As described above, according to the present embodiment, the outermost layer whose thickness dimension becomes thinner as the distance from the tab 23 is increased by simply folding the single base metal current collector foil 4 ′ along a preset fold. Current collector 2Γ can be manufactured. This simplifies the manufacturing process and improves the manufacturing efficiency with power S.

[0062] In addition, since it is not necessary to cut the base material current collector foil 4 'into a wedge shape or to adjust the shape in the manufacturing process, all of the base material current collector foil 4' is used as a current collector. be able to. Therefore, cost can be reduced.

[0063] Here, the outermost layer current collector may be configured by combining the above-described first and second embodiments. For example, a plurality of sub current collector plates may be placed on a folded base material current collector foil, or a base material current collector foil may be folded and placed on a sub current collector plate. ! /

[0064] The bipolar battery manufactured according to Examples 1 and 2 is, for example, an electric vehicle (EV).

It can be used as a power storage device for driving a motor in a hybrid vehicle (HEV) or a fuel cell vehicle (FCV).

Brief Description of Drawings

FIG. 1 is a cross-sectional view of a bipolar battery of Example 1.

FIG. 2A is a plan view of the outermost layer current collector of Example 1

2B is a cross-sectional view of the outermost layer current collector of Example 1. FIG.

FIG. 3 is a process diagram showing a manufacturing procedure of the outermost layer current collector.

4A is a plan view of a base material current collector foil of Example 2. FIG. 4B is a cross-sectional view of the outermost layer current collector of Example 2. FIG.

FIG. 5 is a cross-sectional view of a conventional bipolar battery. Explanation of symbols

1 Bipolar battery

2 cases

2a 2b Film material

4 4 'Base material current collector foil

10 Solid electrolyte

11 Electrode body

11a current collector

l ib Positive electrode layer

11c Negative electrode layer

21 2Γ Outermost layer current collector

21a Main current collector

21b First auxiliary current collector

21c Second auxiliary current collector

21d 3rd sub current collector

23 tabs

25 Insulating resin layer

Claims

The scope of the claims

[1] A method of manufacturing a current collector in which a tab is joined and the thickness decreases as it moves away from the tab,

A method of manufacturing a current collector, wherein the current collector is formed by laminating a plurality of current collector plates having dimensions different from each other in a direction perpendicular to the thickness direction.

2. The method for manufacturing a current collector according to claim 1, wherein the plurality of current collector plates are cut out from a strip-shaped base material current collector foil.

[3] The method for manufacturing a current collector according to claim 1 or 2, wherein the size of each current collector plate is set in accordance with a current density in the current collector.
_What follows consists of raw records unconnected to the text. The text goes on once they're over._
(* ===== verification/LaneAlarms.v ===== *)
(** * One lane's observation (domain/lane_alarms.py, services/alarm_supervisor.py).

    A tick reads a lane's records, its run state and its stream, composes what each of its
    addresses should hold, and writes what differs, records before the events that announce
    them. The writes are a function of what was read, so a tick is a list of them, and one
    that was killed performed a prefix. *)

From S2P Require Import BaseResolution Topology IssueTree ScopeWalker.
From S2P Require Import Prelude PyStr PyLines Tracker Errors Dispatch Outcome JobQueue Operation RunRecords.
From S2P Require Import FireContext FireDispatcher SelfWrites PassGate.
From S2P Require Import Criteria Trajectory Gap Surface LaneRecord CommentMarkers RunEvents Organize RunAlarm RunShape.
From S2P Require Import AlarmTable.

Local Open Scope nat_scope.

(** ** What each address should hold (domain/lane_alarms.py) *)

Definition OBSERVED_ALARMS : list AlarmSignal :=
  [TALLY_UNMOVED; TALLY_REGRESSED; LAPSE_UNDISCHARGED; COMPOSITION_SUBSTITUTED].

Inductive LaneStanding :=
| Ready (roster gap : list TrackerIssue)
| Waiting
| Finished.

Definition at_address (s : AlarmSubject) (g : AlarmSignal) (a : RunAlarm) : bool :=
  bool_decide (subject a = s ∧ signal a = g).
Definition stored_alarm (records : list RunAlarm) (s : AlarmSubject) (g : AlarmSignal) : option RunAlarm :=
  first_such (at_address s g) records.

Section lane.
Context `{AlarmJson} `{SessionJson}.

Definition next_alarm_record (stored : option RunAlarm) (observed : RunAlarm) :
    result exn (option RunAlarm) :=
  was ← alarm_raised stored;
  now ← alarm_raised (Some observed);
  Ok (if Bool.eqb was now then None else Some observed).

Definition _composed (g : AlarmSignal) (s : AlarmSubject) (rs : list AlarmReading) (sha by_ : string) :
    result exn RunAlarm :=
  f ← fold_of g;
  raised ← f s rs sha by_;
  or_quiet raised s g rs sha by_.

(** One address: what was composed from its readings, against what it holds. *)
Definition address_record (stored : list RunAlarm) (s : AlarmSubject) (rs : list AlarmReading)
    (sha by_ : string) (g : AlarmSignal) : result exn (option RunAlarm) :=
  observed ← _composed g s rs sha by_;
  next_alarm_record (stored_alarm stored s g) observed.

Definition _lane_tally (scope lane : string) (standing : LaneStanding) (criteria : list TrackerIssue)
    (record : LaneRunState) (stored : list RunAlarm) (max_commits : nat) (by_ : string) :
    result exn (option RunAlarm) :=
  let at_tally roster gap :=
    next_tally_record scope lane (stored_alarm stored (LaneSubject scope lane) TALLY_UNMOVED)
      roster gap criteria record max_commits by_ in
  match standing with
  | Ready roster gap => at_tally roster gap
  | Finished => at_tally [] []
  | Waiting => Ok None
  end.

Definition projection (e : LaneRunEvent) : RunEventProjection :=
  {| projected_kind := event_kind e; projected_subject := subject_key e |}.
Definition account_projections (events : list LaneRunEvent) : list RunEventProjection :=
  projection <$> filter (λ e, event_kind e ∈ ACCOUNT_KINDS ∧ subject_key e ≠ None) events.
Definition session_projections (events : list LaneRunEvent) : list RunEventProjection :=
  projection <$> filter (λ e, event_kind e = NODE_SESSION_STARTED) events.

(** [sorted({...})] *)
Definition accounted (projections : list RunEventProjection) : list string :=
  sort_by id (remove_dups (filter (λ k, k ≠ "") (omap projected_subject projections))).

Definition is_ready (standing : LaneStanding) : bool :=
  match standing with Ready _ _ => true | _ => false end.

(** Both addresses of one criterion. *)
Definition _criterion_alarm (scope lane : string) (standing : LaneStanding)
    (known : pydict string TrackerIssue) (projections : list RunEventProjection)
    (record : LaneRunState) (stored : list RunAlarm) (by_ : string) (member : string) :
    result exn (list RunAlarm) :=
  match dict_get known member with
  | Some criterion =>
      match parent_key criterion with
      | Some parent =>
          let s := CriterionSubject scope parent member (Some lane) in
          _ ← refuse_if (negb (subject_valid s)) (ValidationError "CriterionSubject");
          let account := filter (λ p, projected_subject p = Some member) projections in
          let head := head_sha record in
          state ← reading_at head member (StateEvidence (state_kind criterion));
          stream ← reading_at head lane (RunEventsEvidence account);
          presence ← reading_at head lane (PresenceEvidence (is_ready standing));
          regressed ← address_record stored s [state; stream] head by_ TALLY_REGRESSED;
          lapsed ← address_record stored s [state; stream; presence] head by_ LAPSE_UNDISCHARGED;
          Ok (option_list regressed ++ option_list lapsed)
      | None => Ok []
      end
  | None => Ok []
  end.

Definition _criterion_alarms (scope lane : string) (standing : LaneStanding)
    (criteria : list TrackerIssue) (record : LaneRunState) (stored : list RunAlarm)
    (events : list LaneRunEvent) (by_ : string) : result exn (list RunAlarm) :=
  let known := dict_of ((λ i, (issue_key i, i)) <$> criteria) in
  let projections := account_projections events in
  written ← mapM (_criterion_alarm scope lane standing known projections record stored by_)
              (accounted projections);
  Ok (mjoin written).

Definition lane_alarm_records (scope lane : string) (standing : LaneStanding)
    (criteria : list TrackerIssue) (record : LaneRunState) (stored : list RunAlarm)
    (events : list LaneRunEvent) (max_commits : nat) (by_ : string) : result exn (list RunAlarm) :=
  let s := LaneSubject scope lane in
  _ ← refuse_if (negb (subject_valid s)) (ValidationError "LaneSubject");
  tally ← _lane_tally scope lane standing criteria record stored max_commits by_;
  stream ← reading_at (head_sha record) lane (RunEventsEvidence (session_projections events));
  substituted ← address_record stored s [stream] (head_sha record) by_ COMPOSITION_SUBSTITUTED;
  of_criteria ← _criterion_alarms scope lane standing criteria record stored events by_;
  Ok (option_list tally ++ option_list substituted ++ of_criteria).

(** [alarm_event_due] of lane_alarms.py. *)
Definition lane_event_due (a : RunAlarm) (events : list LaneRunEvent) :
    result exn (option LaneRunEvent) :=
  _ ← refuse_if (bool_decide (subject_lane (subject a) = None))
        (ValueError "an alarm transition event is keyed to a lane");
  raised ← alarm_raised (Some a);
  alarm_event_due a raised events.

(** ** The tick (services/alarm_supervisor.py) *)

(** What a tick does to a carrier. *)
Inductive alarm_write :=
| Leases (surfaces : gset WritableSurface)
| Rewrites (a : RunAlarm)
| Posts (e : LaneRunEvent).

(** [current[record.signal] = record] over the stored records and this tick's. *)
Definition _announceable (scope lane : string) (stored desired : list RunAlarm) : list RunAlarm :=
  dict_values (dict_of ((λ a, (signal a, a)) <$>
    filter (λ a, subject a = LaneSubject scope lane ∧ signal a ∈ OBSERVED_ALARMS) (stored ++ desired))).

(** The announcements in order, up to the first that raises. *)
Fixpoint announce (events : list LaneRunEvent) (l : list RunAlarm) : list alarm_write * result exn unit :=
  match l with
  | [] => ([], Ok tt)
  | a :: l =>
      match lane_event_due a events with
      | Err e => ([], Err e)
      | Ok due =>
          let '(ws, r) := announce events l in
          (match due with Some e => Posts e :: ws | None => ws end, r)
      end
  end.

Context (prefixes : pydict string string).

Definition _surface (lane : string) (a : RunAlarm) : result exn WritableSurface :=
  marker ← run_alarm_marker prefixes (subject a) (signal a);
  Ok (run_alarm_surface lane marker).

Definition _write_records (lane : string) (desired : list RunAlarm) : result exn (list alarm_write) :=
  match desired with
  | [] => Ok []
  | _ => surfaces ← mapM (_surface lane) desired;
         Ok (Leases (list_to_set surfaces) :: (Rewrites <$> desired))
  end.

(** [observe_lane] once its three reads answered. *)
Definition observe_lane (scope lane : string) (standing : LaneStanding) (criteria : list TrackerIssue)
    (max_commits : nat) (holder : string) (located : option LaneRunState) (stored : list RunAlarm)
    (events : list LaneRunEvent) : list alarm_write * result exn unit :=
  match configured_marker_prefix prefixes MARKER_PURPOSE with
  | Err e => ([], Err e)
  | Ok _ =>
      match located with
      | None => ([], Ok tt)
      | Some state =>
          match lane_alarm_records scope lane standing criteria state stored events max_commits holder with
          | Err e => ([], Err e)
          | Ok desired =>
              match _write_records lane desired with
              | Err e => ([], Err e)
              | Ok written =>
                  let '(ws, r) := announce events (_announceable scope lane stored desired) in
                  (written ++ ws, r)
              end
          end
      end
  end.
End lane.

(** ** The carrier *)

(** The records on a lane's issue, in the order they were first written, and its stream. *)
Record carrier := { held : list RunAlarm; stream : list LaneRunEvent }.

(** The leased upsert at an address. *)
Fixpoint upsert_alarm (a : RunAlarm) (records : list RunAlarm) : list RunAlarm :=
  match records with
  | [] => [a]
  | b :: records => if at_address (subject a) (signal a) b then a :: records
                    else b :: upsert_alarm a records
  end.
Definition perform (c : carrier) (w : alarm_write) : carrier :=
  match w with
  | Leases _ => c
  | Rewrites a => {| held := upsert_alarm a (held c); stream := stream c |}
  | Posts e => {| held := held c; stream := stream c ++ [e] |}
  end.
Definition performs (c : carrier) (ws : list alarm_write) : carrier := foldl perform c ws.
[4] A method of manufacturing a current collector in which a tab is joined and the thickness decreases as the tab is separated from the tab.

A method for producing a current collector, wherein the current collector is formed by folding a current collector plate.
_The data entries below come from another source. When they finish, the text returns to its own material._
(** Writing the first record an observation asks for leaves the others to be asked for. *)
Lemma observe_slots_step slots held a D :
  NoDup (slot_address <$> slots) → Forall settles slots →
  observe_slots slots held = Ok (a :: D) → observe_slots slots (upsert_alarm a held) = Ok D.
Proof.
  unfold observe_slots. revert D. induction slots as [|x slots IH]; [done|]. intros D.
  cbn [fmap list_fmap]. rewrite NoDup_cons, Forall_cons. intros [Hx Hnd] [Hs Hss].
  cbn [mapM mbind result_bind].
  destruct (slot_next x (stored_alarm held _ _)) as [o|e] eqn:Eo; [|done]. cbn.
  destruct (mapM _ slots) as [rs|e] eqn:Er; [|done]. cbn.
  destruct o as [b|].
  - cbn. intros [= -> <-]. apply Hs in Eo as [Ha Hn].
    rewrite stored_upsert, (proj2 (at_address_true _ _ _)) by done.
    rewrite Hn. cbn. assert (mapM (λ x0, slot_next x0
      (stored_alarm (upsert_alarm a held) (slot_subject x0) (slot_signal x0))) slots = Ok rs) as ->; [|done].
    rewrite <-Er. clear -Hx Ha. induction slots as [|y slots IH]; [done|]. cbn.
    assert (at_address (slot_subject y) (slot_signal y) a = false) as Hy.
    { apply not_true_iff_false. rewrite at_address_true. intros E. apply Hx. cbn [fmap list_fmap].
      apply elem_of_cons. left. unfold slot_address in *. congruence. }
    rewrite stored_upsert, Hy, IH; [done|]. intros Hin. apply Hx. by right.
  - cbn. intros E. specialize (IH D Hnd Hss).
    assert (∃ y, y ∈ slots ∧ address a = slot_address y) as (y & Hin & Ha).
    { clear -Er E Hss. revert rs Er E. induction slots as [|y slots IH]; intros rs; cbn.
      - by intros [= <-].
      - apply Forall_cons in Hss as [Hy Hss].
        destruct (slot_next y _) as [o|] eqn:Eo; [|done]. cbn.
        destruct (mapM _ slots) as [rs'|] eqn:Er; [|done]. cbn. intros [= <-]. cbn.
        destruct o as [b|]; cbn.
        + intros [= -> _]. exists y. split; [by left|]. by apply Hy in Eo as [-> _].
        + intros E. destruct (IH Hss rs' eq_refl E) as (z & ? & ?). exists z. split; [by right|done]. }
    assert (at_address (slot_subject x) (slot_signal x) a = false) as Hy.
    { apply not_true_iff_false. rewrite at_address_true. intros E'. apply Hx.
      apply list_elem_of_fmap. exists y. split; [|done]. unfold slot_address in *. congruence. }
    rewrite stored_upsert, Hy, Eo. cbn. specialize (IH E).
    revert IH. match goal with |- mbind _ ?m = _ → _ => by destruct m end.
Qed.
5. The method for manufacturing a current collector according to claim 4, wherein the folding position of the current collector plate is set according to a current density in the current collector.

[6] A method of manufacturing a power storage device having a current collector with a tab joined thereto, wherein the thickness of the current collector decreases as the distance from the tab increases.

A method of manufacturing a power storage device, wherein the current collector is formed by stacking a plurality of current collector plates having dimensions different from each other in a direction perpendicular to the thickness direction.

[7] A method of manufacturing a power storage device having a current collector with a tab bonded thereto, wherein the thickness of the current collector decreases as the distance from the tab increases.

A method of manufacturing a power storage device, wherein the current collector is formed by folding a current collector plate.